An Israeli on Twitter keeps telling me that Israelis would be delighted to make peace with someone like me, as opposed to Hamas or other Palestinian factions. But the “other” Palestinians are just as Palestinian as I am, like them or dislike them. And if I were ever to find myself working on peace, I would make sure they are all represented.

If Israeli leaders one day really want peace, they should not think they can choose what Palestinians they like and what Palestinians they dislike, what Palestinians they wish to make peace with and what Palestinians they wish to leave out of peace.

Palestinians are left with no choice but to go for their unilateral bid to get a UN recognition for a Palestinian State in September. They can obtain it at the General Assembly even if the US stalls it, which Barak Obama has already warned he would do. It would give the Palestinians access to the International Criminal Court for example to try and put some Israeli war criminals on trial. It would also mark the 1967 borders as internationally recognised borders.

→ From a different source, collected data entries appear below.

(** * Lag-correlation analyzer of [Script5.0.py]

    A shallow embedding of [compute_lag_correlations] and of the part of
    [MainWindow.plot_data] that builds the merged frame and selects the
    optimal lag, together with the properties of the analyzer.

    Conventions of the embedding.
    - Python exceptions are values of [exn]; a call that may raise
      returns a [result].
    - A pandas [Series] is a name, an index and a list of values; a
      [DataFrame] is an index and an ordered list of named columns.
    - float64 values are an abstract type [F] with the operations the
      program relies on ([isna], the fill value [nan], the comparison
      [>] used by the builtin [max]) and pandas' [Series.corr].  The
      structural results hold for every such [F]; the numeric ones are
      stated over an exact model ([PearsonModel]).
    - A Python [dict] is an association list in insertion order.
    - The code is given twice: as pure functions, and over a store of
      shared objects ([Store]) to state what a call leaves untouched.
    - The loader starts from the table [read_csv] returned ([Parsed]);
      the update check runs against a [world] of answers and leaves a
      trace of its calls ([Updater]). *)

From Stdlib Require Import ZArith String Ascii Bool List Sorted Permutation Lia
  Reals Lra.
Import ListNotations.
Local Open Scope string_scope.
Local Open Scope list_scope.
Local Open Scope Z_scope.

(** ** Exceptions and the error monad *)

(** What a [KeyError] reports: a column label or a dict key. *)
Inductive pykey : Type :=
| KStr (s : string)
| KInt (z : Z).

Inductive exn : Type :=
| KeyError (key : pykey)
| ValueError (msg : string)
| TypeError (msg : string).

Inductive result (A : Type) : Type :=
| Ok (a : A)
| Raise (e : exn).

Arguments Ok {A} a.
Arguments Raise {A} e.

Definition bind {A B : Type} (r : result A) (k : A -> result B) : result B :=
  match r with
  | Ok a => k a
  | Raise e => Raise e
  end.

Notation "x <- c ;; k" := (bind c (fun x => k))
  (at level 61, c at next level, right associativity).

(** [for x in items: s = body(s, x)], stopping at the first exception. *)
Fixpoint for_each {S A : Type} (body : S -> A -> result S) (s : S)
    (items : list A) : result S :=
  match items with
  | [] => Ok s
  | x :: rest => s' <- body s x ;; for_each body s' rest
  end.

(** Python's [range(lo, hi)]. *)
Definition range (lo hi : Z) : list Z :=
  map (fun i => lo + Z.of_nat i) (seq 0 (Z.to_nat (hi - lo))).

(** ** float64 as the program uses it *)

Class Float64 (F : Type) : Type := {
  (** [pandas.isna] on a float: true exactly on NaN. *)
  isna : F -> bool;
  (** The value [shift] fills vacated rows with. *)
  nan : F;
  (** The comparison [x > y] of two floats. *)
  fgt : F -> F -> bool;
  (** [Series.corr] (method 'pearson') on two equally long value lists. *)
  corr : list F -> list F -> F
}.

(** The IEEE-754 facts about [>] and NaN the proofs use: NaN compares
    false with everything, and [>] is a strict weak order on the rest. *)
Class Float64Laws (F : Type) `{Float64 F} : Prop := {
  isna_nan : isna nan = true;
  fgt_nan_l : forall x y, isna x = true -> fgt x y = false;
  fgt_nan_r : forall x y, isna y = true -> fgt x y = false;
  fgt_irrefl : forall x, fgt x x = false;
  fgt_trans : forall x y z, fgt x y = true -> fgt y z = true -> fgt x z = true;
  fgt_cotrans : forall x y z,
      isna x = false -> isna y = false -> isna z = false ->
      fgt x z = true -> fgt x y = true \/ fgt y z = true
}.

(** [x] and [y] are both numbers and neither exceeds the other
    (the float comparison [x == y]). *)
Definition ftie {F} `{Float64 F} (x y : F) : Prop :=
  isna x = false /\ isna y = false /\ fgt x y = false /\ fgt y x = false.

(** ** Series and frames *)

Section Frames.
Context {F : Type} `{Float64 F}.

Record Series : Type := mkSeries {
  s_name : string;
  s_index : list Z;
  s_values : list F
}.

Record DataFrame : Type := mkFrame {
  index : list Z;
  columns : list (string * list F)
}.

Definition column_names (df : DataFrame) : list string :=
  map fst (columns df).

But I am not sure where all of that leads if the de-facto situation on the ground is occupation, more settlements, new discriminatory laws inside Israel, intolerant rhetoric, continuing siege of Gaza, checkpoints, thousands of Palestinian prisoners, control over everything within the Palestinian “zero” Authority territories, Apartheid wall, etc. All backed by the most powerful nation on earth: the United States of America, whose congressmen, congresswomen and senators clapped and cheered through more than 20 standing ovations during Mr. Netanyahu’s speech.

In his own Knesset (Israeli parliament), Mr. Netanyahu would not get any such cheering and support. Nor would Mr. Obama with his country’s own Congress and Senate.

Mr. Netanyahu might have impressed American legislators with his eloquent American English, his charm playing US politics and his intense love for America. But he surely did not impress any Arab or Palestinian.. or even others in the rest of the world.

He came across as one more leader who is behind, unable to understand and/or accept that the Arab Spring has changed everything. His conditions for his version of peace sounded out-dated for the new era of Arab Awakening, where his usual collaborators in the region are not in control of their people any more. The people are now capable of anything. The Geo-politics are changing as regimes change. The gap between what Arabs want and the decisions their leaders make is what helped Israel maintain the status quo of occupation and aggression all these decades. When that gap is gone, the people will want one thing : a free Palestine including at least part of Jerusalem, and not an “undivided Jerusalem”, “forever capital of Israel”, as Mr. Netanyahu wishes. He claimed Israel is the best party to guarantee religious freedom. Alas Israel has a very bad record when it comes to allowing people to pray in one of the world’s most sacred places.

Netanyahu also doesn’t seem to realize that although his allies still control the U.S. Congress, public opinion in the United States — including Jewish public opinion — on the Middle East has shifted significantly in the last few years, and his views are considered extremist by more people in the world than he thinks.

To many in the Arab World, the fawning applause and obsequious cheering in the U.S. Congress was very similar to a typical Arab parliament’s behaviour in the presence of their dictator. Whatever he says, they just clap, smile and agree. Many would even go as far as comparing it to Bashar Al Assad’s latest address to parliament when Syrian MP’s would even recite poetry to Assad to express their love and allegiance.

Just like an Arab dictator, Mr. Netanyahu does not seem to get it. What he now suddenly praises as the “promise of a new dawn” when referring to Arab revolutions — which he at first dismissed by warning of Islamist take-overs — that “new dawn” is bound to reach Palestinians too. It is now only a matter of time before Arabs have a real say in their regional politics, not through U.S. client states. Only when that happens can real negotiations take place and real peace be reached.

Two States, one State, all will be possible.

Until then, Mr. Netanyahu can continue playing the peace clown for his American audience.